In Syria, Islam is not a state religion. The country is secular, which ensures equality for members of all religions. Christians can buy land and build churches. Clerics are exempt from military service and schools provide Christian and Muslim religious instruction. Unlike other Arab countries, Syria fights against fundamentalism. Emigration is a serious problem for the Christian Churches as many Christians have left Syria since the 1960s.*
“Christians in Syria were never a closed community”, said Bishop Nalbandian.
“We are part of the indigenous population of the country but we shared everything with our fellow brothers who chose the Muslim faith. We built this country together and occupied the most prestigious positions. Both Christians and Muslims have a difficult life. We are victims of unemployment, robberies, kidnappings, killings, shelling… We may have different views on political issues but we agree that they are to be solved in a democratic way, not by jeopardizing our country’s safety and sovereignty.”
“In 2013, two of our own Metropolitan bishops of Aleppo, Mar Gregorios Ibrahim of the Syriac Orthodox Church and Paul Yazigi of the Greek Orthodox Church of Antioch were kidnapped, and their driver was murdered, while they were delivering some humanitarian aid to some displaced families in the region. This deeply affected the Syrian Christians because they were messengers of peace and they were fighting for the good of all human beings.”
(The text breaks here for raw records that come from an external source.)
(** * Sprite animation engine (js/animation.js): a shallow embedding

    The class [SpriteAnimator] is embedded as a record holding the fields its
    constructor initialises, and every method as a computation in a small
    state-and-exception monad over that record and the part of the browser
    the methods talk to (the clock behind [performance.now()], the animation
    frame callback list, the canvas context and the console).

    Numbers.  A JavaScript number is a binary64 float.  The quantities the
    grid code handles (frame counts, pixel sizes, frame indices: results of
    [parseInt], image dimensions, [Math.floor]/[Math.ceil] results) are
    integers and are embedded in [Z]; the quantities that are fractional in
    the source (timestamps of [performance.now()], [1000 / fps], the frame
    aspect ratio) are embedded in [Q], i.e. with exact instead of rounded
    arithmetic.  [NaN] and the infinities have no counterpart: a division by
    zero, which the source answers with one of them, is marked where it can
    occur.  [null] for [frameWidth]/[frameHeight] is embedded as [0], which
    is what it coerces to both under [!] and in arithmetic.

    The DOM text updates ([displaySpriteInfo], [updateFrameDisplay],
    [updatePerformanceDisplay]) only read the animator and write page text;
    they are embedded as computations without effect on the modelled state. *)

From Stdlib Require Import ZArith QArith Qround Qminmax List Bool Lia Lqa.
Import ListNotations.
From Stdlib Require String Sorted.

Local Open Scope Z_scope.

(** ** JavaScript arithmetic *)

Module JS.

(** [a % b] on integers: the remainder takes the sign of the dividend.
    (For [b = 0] the source yields [NaN]; [Z.rem a 0 = a].) *)
Definition rem (a b : Z) : Z := Z.rem a b.

(** [a / b] on integers: a fractional number.
    (For [b = 0] the source yields an infinity or [NaN]; here [0].) *)
Definition div (a b : Z) : Q := (inject_Z a / inject_Z b)%Q.

Definition floor (x : Q) : Z := Qfloor x.
Definition ceil (x : Q) : Z := Qceiling x.

(** [Math.round]: the nearest integer, halves rounded up. *)
Definition round (x : Q) : Z := Qfloor (x + (1 # 2))%Q.

(** Rounding toward zero, the quotient behind [%]. *)
Definition trunc (x : Q) : Z := Z.quot (Qnum x) (Zpos (Qden x)).

(** [a % b] on fractional numbers. *)
Definition fmod (a b : Q) : Q := (a - b * inject_Z (trunc (a / b)))%Q.

Definition ltb (a b : Q) : bool :=
  match (a ?= b)%Q with Lt => true | _ => false end.
Definition geb (a b : Q) : bool := Qle_bool b a.

Definition max (a b : Q) : Q := Qmax a b.
Definition min (a b : Q) : Q := Qmin a b.

(** The integers [lo, lo+1, ..., hi] visited by
    [for (let i = lo; i <= hi; i++)]. *)
Definition upto (lo hi : Z) : list Z :=
  map (fun k => lo + Z.of_nat k) (seq 0 (Z.to_nat (hi - lo + 1))).

(** [Array.prototype.sort(cmp)]: a stable sort (ECMAScript 2019); [cmp a b]
    is the number the comparison callback returns, negative when [a] has to
    come first. *)
Section Sort.
Context {A : Type} (cmp : A -> A -> Z).

Fixpoint insert (x : A) (l : list A) : list A :=
  match l with
  | [] => [x]
  | y :: l' => if 0 <? cmp x y then y :: insert x l' else x :: l
  end.

Definition sort (l : list A) : list A := fold_right insert [] l.
End Sort.

End JS.

(** ** Data *)

(** [width]/[height] of the canvas element and of the sprite image. *)
Record Dim := mkDim { width : Z; height : Z }.

(** The candidate objects [findBestGridLayout] pushes on [layouts]. *)
Record Layout := mkLayout {
  cols : Z;
  rows : Z;
  frameW : Q;
  frameH : Q;
  aspectRatio : Q;
  score : Z
}.

(** The fields of [this], in the order the constructor initialises them. *)
Record SpriteAnimator := mkSpriteAnimator {
  canvas : Dim;
  spriteImage : Dim;
  frameWidth : Z;
  frameHeight : Z;
  totalFrames : Z;
  framesPerRow : Z;
  framesPerCol : Z;
  currentFrame : Z;
  isPlaying : bool;
  fps : Q;
  frameInterval : Q;
  lastFrameTime : Q;
  actualFps : Z;
  frameCount : Z;
  fpsLastTime : Q;
  animationId : option Z;
  offsetX : Z;
  offsetY : Z;
  spacingX : Z;
  spacingY : Z;
  autoDetect : bool
}.

(** Field updates: [set_f v s] is [s] after [s.f = v]. *)

Definition set_canvas (v : Dim) (s : SpriteAnimator) : SpriteAnimator :=
  mkSpriteAnimator v (spriteImage s) (frameWidth s) (frameHeight s)
    (totalFrames s) (framesPerRow s) (framesPerCol s) (currentFrame s)
    (isPlaying s) (fps s) (frameInterval s) (lastFrameTime s) (actualFps s)
    (frameCount s) (fpsLastTime s) (animationId s) (offsetX s) (offsetY s)
    (spacingX s) (spacingY s) (autoDetect s).

Definition set_spriteImage (v : Dim) (s : SpriteAnimator) : SpriteAnimator :=
  mkSpriteAnimator (canvas s) v (frameWidth s) (frameHeight s) (totalFrames s)
    (framesPerRow s) (framesPerCol s) (currentFrame s) (isPlaying s) (fps s)
    (frameInterval s) (lastFrameTime s) (actualFps s) (frameCount s)
    (fpsLastTime s) (animationId s) (offsetX s) (offsetY s) (spacingX s)
    (spacingY s) (autoDetect s).

Definition set_frameWidth (v : Z) (s : SpriteAnimator) : SpriteAnimator :=
  mkSpriteAnimator (canvas s) (spriteImage s) v (frameHeight s)
    (totalFrames s) (framesPerRow s) (framesPerCol s) (currentFrame s)
    (isPlaying s) (fps s) (frameInterval s) (lastFrameTime s) (actualFps s)
    (frameCount s) (fpsLastTime s) (animationId s) (offsetX s) (offsetY s)
    (spacingX s) (spacingY s) (autoDetect s).

Definition set_frameHeight (v : Z) (s : SpriteAnimator) : SpriteAnimator :=
  mkSpriteAnimator (canvas s) (spriteImage s) (frameWidth s) v (totalFrames s)
    (framesPerRow s) (framesPerCol s) (currentFrame s) (isPlaying s) (fps s)
    (frameInterval s) (lastFrameTime s) (actualFps s) (frameCount s)
    (fpsLastTime s) (animationId s) (offsetX s) (offsetY s) (spacingX s)
    (spacingY s) (autoDetect s).

Definition set_totalFrames (v : Z) (s : SpriteAnimator) : SpriteAnimator :=
  mkSpriteAnimator (canvas s) (spriteImage s) (frameWidth s) (frameHeight s) v
    (framesPerRow s) (framesPerCol s) (currentFrame s) (isPlaying s) (fps s)
    (frameInterval s) (lastFrameTime s) (actualFps s) (frameCount s)
    (fpsLastTime s) (animationId s) (offsetX s) (offsetY s) (spacingX s)
    (spacingY s) (autoDetect s).

Definition set_framesPerRow (v : Z) (s : SpriteAnimator) : SpriteAnimator :=
  mkSpriteAnimator (canvas s) (spriteImage s) (frameWidth s) (frameHeight s)
    (totalFrames s) v (framesPerCol s) (currentFrame s) (isPlaying s) (fps s)
    (frameInterval s) (lastFrameTime s) (actualFps s) (frameCount s)
    (fpsLastTime s) (animationId s) (offsetX s) (offsetY s) (spacingX s)
    (spacingY s) (autoDetect s).

Definition set_framesPerCol (v : Z) (s : SpriteAnimator) : SpriteAnimator :=
  mkSpriteAnimator (canvas s) (spriteImage s) (frameWidth s) (frameHeight s)
    (totalFrames s) (framesPerRow s) v (currentFrame s) (isPlaying s) (fps s)
    (frameInterval s) (lastFrameTime s) (actualFps s) (frameCount s)
    (fpsLastTime s) (animationId s) (offsetX s) (offsetY s) (spacingX s)
    (spacingY s) (autoDetect s).

Definition set_currentFrame (v : Z) (s : SpriteAnimator) : SpriteAnimator :=
  mkSpriteAnimator (canvas s) (spriteImage s) (frameWidth s) (frameHeight s)
    (totalFrames s) (framesPerRow s) (framesPerCol s) v (isPlaying s) (fps s)
    (frameInterval s) (lastFrameTime s) (actualFps s) (frameCount s)
    (fpsLastTime s) (animationId s) (offsetX s) (offsetY s) (spacingX s)
    (spacingY s) (autoDetect s).

Definition set_isPlaying (v : bool) (s : SpriteAnimator) : SpriteAnimator :=
  mkSpriteAnimator (canvas s) (spriteImage s) (frameWidth s) (frameHeight s)
    (totalFrames s) (framesPerRow s) (framesPerCol s) (currentFrame s) v
    (fps s) (frameInterval s) (lastFrameTime s) (actualFps s) (frameCount s)
    (fpsLastTime s) (animationId s) (offsetX s) (offsetY s) (spacingX s)
    (spacingY s) (autoDetect s).

Definition set_fps (v : Q) (s : SpriteAnimator) : SpriteAnimator :=
  mkSpriteAnimator (canvas s) (spriteImage s) (frameWidth s) (frameHeight s)
    (totalFrames s) (framesPerRow s) (framesPerCol s) (currentFrame s)
    (isPlaying s) v (frameInterval s) (lastFrameTime s) (actualFps s)
    (frameCount s) (fpsLastTime s) (animationId s) (offsetX s) (offsetY s)
    (spacingX s) (spacingY s) (autoDetect s).

Definition set_frameInterval (v : Q) (s : SpriteAnimator) : SpriteAnimator :=
  mkSpriteAnimator (canvas s) (spriteImage s) (frameWidth s) (frameHeight s)
    (totalFrames s) (framesPerRow s) (framesPerCol s) (currentFrame s)
    (isPlaying s) (fps s) v (lastFrameTime s) (actualFps s) (frameCount s)
    (fpsLastTime s) (animationId s) (offsetX s) (offsetY s) (spacingX s)
    (spacingY s) (autoDetect s).

Definition set_lastFrameTime (v : Q) (s : SpriteAnimator) : SpriteAnimator :=
  mkSpriteAnimator (canvas s) (spriteImage s) (frameWidth s) (frameHeight s)
    (totalFrames s) (framesPerRow s) (framesPerCol s) (currentFrame s)
    (isPlaying s) (fps s) (frameInterval s) v (actualFps s) (frameCount s)
    (fpsLastTime s) (animationId s) (offsetX s) (offsetY s) (spacingX s)
    (spacingY s) (autoDetect s).

Definition set_actualFps (v : Z) (s : SpriteAnimator) : SpriteAnimator :=
  mkSpriteAnimator (canvas s) (spriteImage s) (frameWidth s) (frameHeight s)
    (totalFrames s) (framesPerRow s) (framesPerCol s) (currentFrame s)
    (isPlaying s) (fps s) (frameInterval s) (lastFrameTime s) v (frameCount s)
    (fpsLastTime s) (animationId s) (offsetX s) (offsetY s) (spacingX s)
    (spacingY s) (autoDetect s).

Definition set_frameCount (v : Z) (s : SpriteAnimator) : SpriteAnimator :=
  mkSpriteAnimator (canvas s) (spriteImage s) (frameWidth s) (frameHeight s)
    (totalFrames s) (framesPerRow s) (framesPerCol s) (currentFrame s)
    (isPlaying s) (fps s) (frameInterval s) (lastFrameTime s) (actualFps s) v
    (fpsLastTime s) (animationId s) (offsetX s) (offsetY s) (spacingX s)
    (spacingY s) (autoDetect s).

Definition set_fpsLastTime (v : Q) (s : SpriteAnimator) : SpriteAnimator :=
  mkSpriteAnimator (canvas s) (spriteImage s) (frameWidth s) (frameHeight s)
    (totalFrames s) (framesPerRow s) (framesPerCol s) (currentFrame s)
    (isPlaying s) (fps s) (frameInterval s) (lastFrameTime s) (actualFps s)
    (frameCount s) v (animationId s) (offsetX s) (offsetY s) (spacingX s)
    (spacingY s) (autoDetect s).

Definition set_animationId (v : option Z) (s : SpriteAnimator) : SpriteAnimator :=
  mkSpriteAnimator (canvas s) (spriteImage s) (frameWidth s) (frameHeight s)
    (totalFrames s) (framesPerRow s) (framesPerCol s) (currentFrame s)
    (isPlaying s) (fps s) (frameInterval s) (lastFrameTime s) (actualFps s)
    (frameCount s) (fpsLastTime s) v (offsetX s) (offsetY s) (spacingX s)
    (spacingY s) (autoDetect s).

Definition set_offsetX (v : Z) (s : SpriteAnimator) : SpriteAnimator :=
  mkSpriteAnimator (canvas s) (spriteImage s) (frameWidth s) (frameHeight s)
    (totalFrames s) (framesPerRow s) (framesPerCol s) (currentFrame s)
    (isPlaying s) (fps s) (frameInterval s) (lastFrameTime s) (actualFps s)
    (frameCount s) (fpsLastTime s) (animationId s) v (offsetY s) (spacingX s)
    (spacingY s) (autoDetect s).

Definition set_offsetY (v : Z) (s : SpriteAnimator) : SpriteAnimator :=
  mkSpriteAnimator (canvas s) (spriteImage s) (frameWidth s) (frameHeight s)
    (totalFrames s) (framesPerRow s) (framesPerCol s) (currentFrame s)
    (isPlaying s) (fps s) (frameInterval s) (lastFrameTime s) (actualFps s)
    (frameCount s) (fpsLastTime s) (animationId s) (offsetX s) v (spacingX s)
    (spacingY s) (autoDetect s).

Definition set_spacingX (v : Z) (s : SpriteAnimator) : SpriteAnimator :=
  mkSpriteAnimator (canvas s) (spriteImage s) (frameWidth s) (frameHeight s)
    (totalFrames s) (framesPerRow s) (framesPerCol s) (currentFrame s)
    (isPlaying s) (fps s) (frameInterval s) (lastFrameTime s) (actualFps s)
    (frameCount s) (fpsLastTime s) (animationId s) (offsetX s) (offsetY s) v
    (spacingY s) (autoDetect s).

Definition set_spacingY (v : Z) (s : SpriteAnimator) : SpriteAnimator :=
  mkSpriteAnimator (canvas s) (spriteImage s) (frameWidth s) (frameHeight s)
    (totalFrames s) (framesPerRow s) (framesPerCol s) (currentFrame s)
    (isPlaying s) (fps s) (frameInterval s) (lastFrameTime s) (actualFps s)
    (frameCount s) (fpsLastTime s) (animationId s) (offsetX s) (offsetY s)
    (spacingX s) v (autoDetect s).

Definition set_autoDetect (v : bool) (s : SpriteAnimator) : SpriteAnimator :=
  mkSpriteAnimator (canvas s) (spriteImage s) (frameWidth s) (frameHeight s)
    (totalFrames s) (framesPerRow s) (framesPerCol s) (currentFrame s)
    (isPlaying s) (fps s) (frameInterval s) (lastFrameTime s) (actualFps s)
    (frameCount s) (fpsLastTime s) (animationId s) (offsetX s) (offsetY s)
    (spacingX s) (spacingY s) v.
Christians’ toll of the war
Since the beginning of the Syrian crisis seven years ago, 200 churches and more than 1800 mosques have been damaged or destroyed. More than 10 million Syrians, including 40-50% Christians, lost their homes and many are now refugees.
The Armenian Community of Syria has also suffered from the war. According to some approximate statistics, there have been:
- 200 human casualties
- 450 injured
- 1200 houses bombed and partly destroyed
- 200 houses totally destroyed
- 900 damaged houses (broken windows, doors, etc.)
- 120 victims of kidnapping (two of them were killed and six are still missing)
- 3300 stores and small or big workshops damaged and looted
- 19 schools attacked and partly destroyed, damaged and looted
- 8 cultural centers destroyed
- 15 community buildings (hospitals, orphanages, homes for elderly people, etc.) damaged or destroyed
Bishop Nalbandian added:
“Today, ISIS and other extremist organizations are killing in the name of Islam and religion, imposing shariah, and categorizing others as infidels or takfirs. These are common practices. Millions of Christians and non-Christians in the Middle East currently suffer from religious extremism, war, religious and ethnic cleansing. Sunnis are killed by Sunnis, Shias are targeted by Islamic fanatics, Christians and Yezidis were expelled from their homes and towns. Children have lost their parents. Millions of people are prevented from living peacefully because of fanaticism and terrorism. This is genocide.”
In a communiqué released after the conference, the participants expressed, among other things, deep concerns that many sites of religious or spiritual as well as of historic and cultural significance have over the past decades become focal points of violence and intolerance and/or suffered from hostile acts, especially but not exclusively in conflicts and wars, both from states and from third parties.
*This information is referring to the situation in Syria prior to the outbreak of war in 2011.